__TASK TO CARRY OUT__. Print verbatim every line starting at the one that contains "(left_paren : nat)" and ending at the final line of the records; include both endpoints.
****
(** The loop "convert arguments" from index [i]; [None] is its
    [return -9]. *)
Fixpoint convert_arguments (db : Transaction) (parameters : IType_list)
    (argument_count : nat) (args : IExpression_list) (i : nat)
  : option (list (string * IExpression)) :=
  match args with
  | [] => Some []
  | (arg_name, arg_expr) :: args' =>
      match arg_expr with
      | Expr_constant _ arg_type =>
          let arg_name :=
            if Nat.eqb i 0
               && Nat.eqb (List.length parameters) 1
               && Nat.eqb argument_count 1
               && String.eqb arg_name "argument"
               && is_string_kind (type_kind arg_type)
            then legacy_argument_name parameters arg_name
            else arg_name in
          match parameter_type_map parameters !! arg_name with
          | None => None
          | Some mdl_parameter_type =>
              match int_value_to_mdl_value db mdl_parameter_type arg_expr
              with
              | None => None
              | Some mdl_arg_value =>
                  match convert_arguments db parameters argument_count
                          args' (S i) with
                  | None => None
                  | Some arguments =>
                      Some ((arg_name, mdl_arg_value) :: arguments)
                  end
              end
          end
      | _ => None
      end
  end.

(** The components of the qualified name: the DB name from offset 5 up to
    the parenthesis, cut at every ["::"]. *)
Definition annotation_components (annotation_name_str : string)
    (left_paren : nat) : list string :=
  let '(component, components) :=
    split_scope (substring 5 (left_paren - 5) annotation_name_str) in
  component :: components.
****
__FINISHED TASK__.
    (left_paren : nat) : list string :=
  let '(component, components) :=
    split_scope (substring 5 (left_paren - 5) annotation_name_str) in
  component :: components.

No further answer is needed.